India’s universal health plan that aims to offer guaranteed benefits to a sixth of the world’s population will cost an estimated Rs1.6tn ($26bn) over the next four years, a senior health ministry official said.

Under the National Health Assurance Mission, Prime Minister Narendra Modi’s government would provide all citizens with free drugs and diagnostic treatment, as well as insurance cover to treat serious ailments.

The proposed plan would be rolled out in phases from April 2015 and will cover the entire population by March 2019, C K Mishra, an additional secretary at the health ministry, said. When the entire population is covered, it would cost an estimated $11.4bn annually.

“If you want to deliver the service, that is what it will take,” Mishra said, disclosing for the first time an expert group’s cost estimates that will be considered by the finance ministry for inclusion in the government’s spending plans.

Healthcare experts caution that it could take decades before India’s 1.2bn people are adequately covered and that the costs of provision could face significant upward pressure.

If approved, India would need to drastically raise its healthcare spending. In the current financial year, the federal budget allocated about $5bn to healthcare.

“We are not in a position to implement it across the regions, states (right now). It’s impossible. So we are choosing number of districts each year,” said Mishra.

Despite rapid economic growth in the last 20 years, the Indian government spends only about 1% of gross domestic product on healthcare. That compares to 3% in China and 8.3% in the US.

More newborns die in India than in poorer neighbours such as Bangladesh, and preventable illnesses such as diarrhoea kill more than a million children every year.

Government hospitals are overcrowded and lack resources to meet the growing demand, while access to basic health services in rural areas and smaller towns remains poor.

“I can say that you are covered, but your closest facilities are 100km away. You are limited by that fact,” said Rana Mehta, leader of healthcare at consultants PwC India.

“To build infrastructure and then provide care over a period of time would obviously take decades.”
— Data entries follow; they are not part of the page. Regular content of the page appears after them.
(** * util::property — access policies and value semantics

    A shallow embedding of [include/property.h] (and of the owners declared in
    [tests/main.cc]).  The header is a class template; its behaviour has two
    sides, and both are modelled here:

    - a static side: the member declarations of [util::property], each with
      its access specifier, its [requires]-clause and its signature, together
      with the small part of C++ name lookup, overload resolution and access
      checking that decides whether an expression written by some caller is
      well-formed;
    - a dynamic side: the bodies of those members, run over a store in which
      every [data_storage] sub-object owns one cell (its [m_value]), with
      references as addresses into that store. *)

From Stdlib Require Import ZArith Lia.
From stdpp Require Import base decidable option list strings.

(* ===================================================================== *)
(** ** The fragment of C++ the header relies on *)
(* ===================================================================== *)

Module cpp.

(** Types as far as the header compares them: [std::is_same_v] is equality
    of types, and a cv-qualified type differs from the unqualified one. *)
Inductive type : Set :=
  | t_int
  | t_class (qualified_name : string)
  | t_const (t : type).

#[export] Instance type_eq_dec : EqDecision type.
Proof. solve_decision. Defined.

Definition is_same_v (T U : type) : bool := bool_decide (T = U).

Inductive access_specifier : Set := acc_public | acc_protected | acc_private.

#[export] Instance access_specifier_eq_dec : EqDecision access_specifier.
Proof. solve_decision. Defined.

(** Where an expression is written: in the implementation of the class
    named by [TOwner], which the property befriends (property.h:147,
    [friend TOwner;]), or anywhere else. *)
Inductive context : Set := in_owner | outside.

(** Access of an inherited member, seen as a member of the derived class
    ([None]: the member is inaccessible there). *)
Definition inherited (how a : access_specifier) : option access_specifier :=
  match a, how with
  | acc_private, _ => None
  | _, acc_private => Some acc_private
  | acc_protected, _ | _, acc_protected => Some acc_protected
  | acc_public, acc_public => Some acc_public
  end.

(** A friend of a class reaches all of its members; other code reaches the
    public ones. *)
Definition accessible (c : context) (a : access_specifier) : bool :=
  match a, c with
  | acc_public, _ => true
  | _, in_owner => true
  | _, outside => false
  end.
A 2012 study by Indian business lobby Ficci and consultants EY estimated that universal health cover in India was feasible in a decade and would require government health spending to rise to 3.7-4.5% of GDP.

The new plan will focus on improving preventive healthcare services by ensuring adequate availability of medical practitioners in rural areas, while new infrastructure will be created under existing welfare programmes, Mishra said.

Tertiary care services would be provided through an insurance-based model and the government will offer more than 50 drugs free to all its citizens.

Along with the drugs, about 12-15 diagnostic treatments will be offered in the package.

Mishra said states will be encouraged to enter into outsourcing agreements for the provision of treatment.

In recent years, thousands of small private hospitals and test centres have flourished, betting on high demand created by lack of adequate public facilities. Such providers opened 80% of India’s new hospital beds during 2002-2012, according to a PwC-NatHealth report.

While private players will be involved in the ambitious programme, the government will need to ensure speedy payments for the partnership to work, said Harish Pillai, chief operating officer at private healthcare group Indus Health.